About this task: Repeat the data precisely as given.

(Exercise data Opens)

(** X8: a line whose first word, in lower case, is none of the commands
    shows "Invalid command." and changes neither the book nor the files; the
    loop goes on. *)
Theorem unknown_command_changes_nothing
        (today : date.t) (line command : str) (args : list str) (w : world) :
  parse_input line = Ok (command, args) ->
  ~ In command known_commands ->
  main_iteration today line w
  = (Continue,
     mk_world (book w) (files w) (shown w ++ [lit "Invalid command."])).
Proof.
  intros Hparse Hunknown. unfold main_iteration. rewrite Hparse.
  assert (Hne : forall c, In c known_commands -> str_eqb command c = false).
  { intros c Hc. apply str_eqb_neq. intros ->. now apply Hunknown. }
  unfold command_body.
  rewrite !Hne by (unfold known_commands; cbn [In]; tauto).
  reflexivity.
Qed.

(** X9: the files change on exit and close only, and the book on add, change
    and add-birthday only: after any other command they are what they were,
    whether the command succeeds or shows an error. *)
Theorem turn_leaves_book_and_files
        (today : date.t) (line command : str) (args : list str) (w : world) :
  parse_input line = Ok (command, args) ->
  let w' := snd (main_iteration today line w) in
  (command <> lit "exit" -> command <> lit "close" -> files w' = files w)
  /\ (command <> lit "add" -> command <> lit "change" ->
      command <> lit "add-birthday" -> book w' = book w).
Proof.
  intros Hparse. cbn zeta.
  destruct (main_iteration_world today line command args w Hparse)
    as (Hbook & Hfiles & _).
  rewrite Hbook, Hfiles. split.
  - destruct (command_body today command args w) as [r w'] eqn:Hbody.
    now destruct (command_body_effects _ _ _ _ _ _ Hbody).
  - apply command_body_book.
Qed.

Lemma main_loop_shown (inputs : list (date.t * str)) (w : world) :
  exists msgs, shown (snd (main_loop inputs w)) = shown w ++ msgs.
Proof.
  revert w. induction inputs as [| [today line] inputs IH]; intros w;
    cbn [main_loop].
  - exists []. now rewrite app_nil_r.
  - assert (Hstep : exists msgs,
               shown (snd (main_iteration today line w)) = shown w ++ msgs).
    { unfold main_iteration.
      destruct (parse_input line) as [[command args] | e];
        [| exists []; now rewrite app_nil_r].
      destruct (command_body today command args w) as [r w'] eqn:Hbody.
      destruct (command_body_effects _ _ _ _ _ _ Hbody) as [_ Hshown].
      destruct r as [[] | e]; cbn [snd].
      - destruct Hshown as (msgs & _ & ->). now exists msgs.
      - destruct Hshown as (msgs & _ & ->). now exists msgs.
      - unfold show_message, modify. cbn [snd shown]. rewrite Hshown. eauto. }
    destruct (main_iteration today line w) as [[| | e] w'];
      cbn [snd] in *; try exact Hstep.
    destruct Hstep as (msgs & Hw'), (IH w') as (msgs' & ->).
    exists (msgs ++ msgs'). now rewrite Hw', app_assoc.
Qed.

(** X18: every line with a word on it is answered: the turn adds at least
    one message to those shown; and the loop never takes back a message. *)
Theorem every_command_is_answered
        (today : date.t) (line : str) (w : world)
        (inputs : list (date.t * str)) :
  forallb isspace_char line = false ->
  (exists msgs, msgs <> []
                /\ shown (snd (main_iteration today line w)) = shown w ++ msgs)
  /\ exists msgs, shown (snd (main_loop inputs w)) = shown w ++ msgs.
Proof.
  intros Hword. split; [| apply main_loop_shown].
  destruct (parse_input_returns line Hword) as (command & args & Hparse).
  destruct (main_iteration_world today line command args w Hparse)
    as (_ & _ & Hshown).
  rewrite Hshown.
  destruct (command_body today command args w) as [r w'] eqn:Hbody.
  destruct (command_body_effects _ _ _ _ _ _ Hbody) as [_ Hbody_shown].
  destruct r as [b | e]; cbn [fst snd].
  - exact Hbody_shown.
  - rewrite Hbody_shown. eexists. split; [| reflexivity]. discriminate.
Qed.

(Exercise data Closes)

Written reply:
(** X8: a line whose first word, in lower case, is none of the commands
    shows "Invalid command." and changes neither the book nor the files; the
    loop goes on. *)
Theorem unknown_command_changes_nothing
        (today : date.t) (line command : str) (args : list str) (w : world) :
  parse_input line = Ok (command, args) ->
  ~ In command known_commands ->
  main_iteration today line w
  = (Continue,
     mk_world (book w) (files w) (shown w ++ [lit "Invalid command."])).
Proof.
  intros Hparse Hunknown. unfold main_iteration. rewrite Hparse.
  assert (Hne : forall c, In c known_commands -> str_eqb command c = false).
  { intros c Hc. apply str_eqb_neq. intros ->. now apply Hunknown. }
  unfold command_body.
  rewrite !Hne by (unfold known_commands; cbn [In]; tauto).
  reflexivity.
Qed.

(** X9: the files change on exit and close only, and the book on add, change
    and add-birthday only: after any other command they are what they were,
    whether the command succeeds or shows an error. *)
Theorem turn_leaves_book_and_files
        (today : date.t) (line command : str) (args : list str) (w : world) :
  parse_input line = Ok (command, args) ->
  let w' := snd (main_iteration today line w) in
  (command <> lit "exit" -> command <> lit "close" -> files w' = files w)
  /\ (command <> lit "add" -> command <> lit "change" ->
      command <> lit "add-birthday" -> book w' = book w).
Proof.
  intros Hparse. cbn zeta.
  destruct (main_iteration_world today line command args w Hparse)
    as (Hbook & Hfiles & _).
  rewrite Hbook, Hfiles. split.
  - destruct (command_body today command args w) as [r w'] eqn:Hbody.
    now destruct (command_body_effects _ _ _ _ _ _ Hbody).
  - apply command_body_book.
Qed.

Lemma main_loop_shown (inputs : list (date.t * str)) (w : world) :
  exists msgs, shown (snd (main_loop inputs w)) = shown w ++ msgs.
Proof.
  revert w. induction inputs as [| [today line] inputs IH]; intros w;
    cbn [main_loop].
  - exists []. now rewrite app_nil_r.
  - assert (Hstep : exists msgs,
               shown (snd (main_iteration today line w)) = shown w ++ msgs).
    { unfold main_iteration.
      destruct (parse_input line) as [[command args] | e];
        [| exists []; now rewrite app_nil_r].
      destruct (command_body today command args w) as [r w'] eqn:Hbody.
      destruct (command_body_effects _ _ _ _ _ _ Hbody) as [_ Hshown].
      destruct r as [[] | e]; cbn [snd].
      - destruct Hshown as (msgs & _ & ->). now exists msgs.
      - destruct Hshown as (msgs & _ & ->). now exists msgs.
      - unfold show_message, modify. cbn [snd shown]. rewrite Hshown. eauto. }
    destruct (main_iteration today line w) as [[| | e] w'];
      cbn [snd] in *; try exact Hstep.
    destruct Hstep as (msgs & Hw'), (IH w') as (msgs' & ->).
    exists (msgs ++ msgs'). now rewrite Hw', app_assoc.
Qed.

(** X18: every line with a word on it is answered: the turn adds at least
    one message to those shown; and the loop never takes back a message. *)
Theorem every_command_is_answered
        (today : date.t) (line : str) (w : world)
        (inputs : list (date.t * str)) :
  forallb isspace_char line = false ->
  (exists msgs, msgs <> []
                /\ shown (snd (main_iteration today line w)) = shown w ++ msgs)
  /\ exists msgs, shown (snd (main_loop inputs w)) = shown w ++ msgs.
Proof.
  intros Hword. split; [| apply main_loop_shown].
  destruct (parse_input_returns line Hword) as (command & args & Hparse).
  destruct (main_iteration_world today line command args w Hparse)
    as (_ & _ & Hshown).
  rewrite Hshown.
  destruct (command_body today command args w) as [r w'] eqn:Hbody.
  destruct (command_body_effects _ _ _ _ _ _ Hbody) as [_ Hbody_shown].
  destruct r as [b | e]; cbn [fst snd].
  - exact Hbody_shown.
  - rewrite Hbody_shown. eexists. split; [| reflexivity]. discriminate.
Qed.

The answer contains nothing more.